Egypt’s Suez Canal Economic Zone (SCZONE) has signed a memorandum of understanding (MoU) with Germany’s H2 Industries to construct a waste-to-hydrogen plant with an estimated investment of $4bn.
To be built at a new greenfield site in East Port Said, the facility is expected to have a production capacity of 300,000 tonnes of green hydrogen per year.
The 1GW LOHC Hydrogen Hub will be able to dispose four million tonnes of organic waste and non-recyclable plastic per year. The Municipal Solid Waste (MSW) will be secured at the Mediterranean entrance to the canal and will be transported by a fleet of hydrogen-powered waste trucks.
H2 Industries CEO Michael Stusch said: “This project has the double benefit of creating valuable clean hydrogen while addressing the important issue of waste management by using organic waste, including plastic waste.
“This is just the first of 3 international projects where governments, around the globe, realize that organic waste and especially plastic waste, if treated correctly, can be a valuable asset and used to generate significant amounts of clean energy. With our project in East Port Said.”
Clean hydrogen produced by H2-Industries is expected to support Egypt’s domestic energy transition.
Separately, H2-Industries has signed an MoU with Public Establishment For Industrial Estates – Madayan to build a $1.4 billion waste-to-hydrogen plant in Oman.
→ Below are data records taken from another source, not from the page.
Definition handleJobCommand (action : string) (rest : list string) (operator : M DB VerifiedPrincipal) : Cli DB Z :=
  runtime ← createConfiguredRuntime;
  let service := cliJobs (fst runtime) in
  if String.eqb action "enqueue" then jobEnqueue service operator rest
  else if String.eqb action "schedule" then jobSchedule service operator rest
  else if String.eqb action "schedule-recurring" then jobScheduleRecurring service operator rest
  else if String.eqb action "list" then jobList rest
  else if String.eqb action "get" then jobGet rest
  else if String.eqb action "retry" then jobRetry service operator rest
  else if String.eqb action "schedules" then jobSchedules rest
  else if String.eqb action "disable-schedule" then jobDisableSchedule service operator rest
  else notFound "Usage: appport-runtime job <enqueue|schedule|schedule-recurring|list|get|retry|schedules|disable-schedule>".
End commands.

(** ** [serve] *)

(** [startManagementHost] with the options the command gives it, and the
    signal that ends it. *)
Variable startHost : ResolvedDeployment -> ManagementHostOptions DB -> outcome (ManagementHostRuntime DB).
Variable signal : string.

Fixpoint warnLines (lines : list string) : Cli DB unit :=
  match lines with [] => mret tt | line :: r => _ ← warnLine line; warnLines r end.

Definition handleServeCommand (tokens : list string) : Cli DB Z :=
  options ← settled (parseOptions tokens);
  authority ← settled loadAuthority;
  port ← settled (match ifPresent (firstOption options "port") with
                  | Some text => port ← parsePort (ps_numberOf p) (ps_stringify p) text; Ok (Some port)
                  | None => Ok None
                  end);
  config ← contractIfAny;
  let deployment := resolveDeployment config (ps_env p) (resolveIn (ps_cwd p) ".appport/state") in
  host ← settled (startHost deployment
    (mkHostOptions (ifPresent (firstOption options "host")) port None (authority ≫= ca_authorizer)
       (match authority with Some a => ca_credentials a | None => NoCredentials end) (authority ≫= ca_identify) None));
  _ ← warnLines (mr_log host);
  _ ← warnLines (flat_map (fun x => match x with LogLine line => [line] | _ => [] end) (snd (endHost [Signal signal; CloseCall] false)));
  mret 0.

(** ** [runCli] *)

Definition USAGE : string :=
  "Usage: appport-runtime init [--use api,webhooks,jobs,notifications,files] | appport-runtime config migrate | appport-runtime serve [--host <host>] [--port <port>] | appport-runtime <api-key|webhook|job> <command>".

(** [service]: the key service the caller gives, if any.  The services' own
    closing, when a command has ended, is not part of the model. *)
Definition runCli (argv : list string) (service : option (ApiKeyService DB)) : Cli DB Z :=
  let group := List.nth 0 argv "" in
  let action := List.nth 1 argv "" in
  let rest := tl (tl argv) in
  _ ← settled (rejectActorFlags rest);
  if String.eqb group "init" then handleInitCommand (tl argv)
  else if String.eqb group "config" && String.eqb action "migrate" then handleConfigMigrate
  else if String.eqb group "api-key" then
    config ← contractIfAny;
    gateway ← settled (operatorGateway (applicationIn config));
    match service with
    | Some keys => handleApiKeyCommand action rest keys (operatorPrincipal keys None)
    | None =>
        keys ← createConfiguredApiKeyService gateway;
        handleApiKeyCommand action rest keys (operatorPrincipal keys (Some gateway))
    end
  else if String.eqb group "webhook" then
    config ← contractIfAny;
    gateway ← settled (operatorGateway (applicationIn config));
    keys ← settled (operatorKeys (applicationIn config));
    handleWebhookCommand gateway action rest (operatorPrincipal keys (Some gateway))
  else if String.eqb group "job" then
    config ← contractIfAny;
    gateway ← settled (operatorGateway (applicationIn config));
    keys ← settled (operatorKeys (applicationIn config));
    handleJobCommand gateway action rest (operatorPrincipal keys (Some gateway))
  else if String.eqb group "serve" then
    _ ← settled (rejectActorFlags (tl argv));
    handleServeCommand (tl argv)
  else notFound USAGE.
End process.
The proposed facility to be built on a 200,000m2 coastal site will be able to convert up to one million tons of municipal solid waste each year.
The project will also include a 300MW solar installation consisting of a 70MW of electrical storage.
Stusch said: “This is an exciting opportunity and one that will take the tons of waste that collects in Oman and turn it into green hydrogen.
“The $1.4 billion investment into Oman will make a substantial contribution to the country’s waste management strategy and demonstrates how fighting climate change and enhancing environmental protection can go hand in hand and benefit all stakeholders.”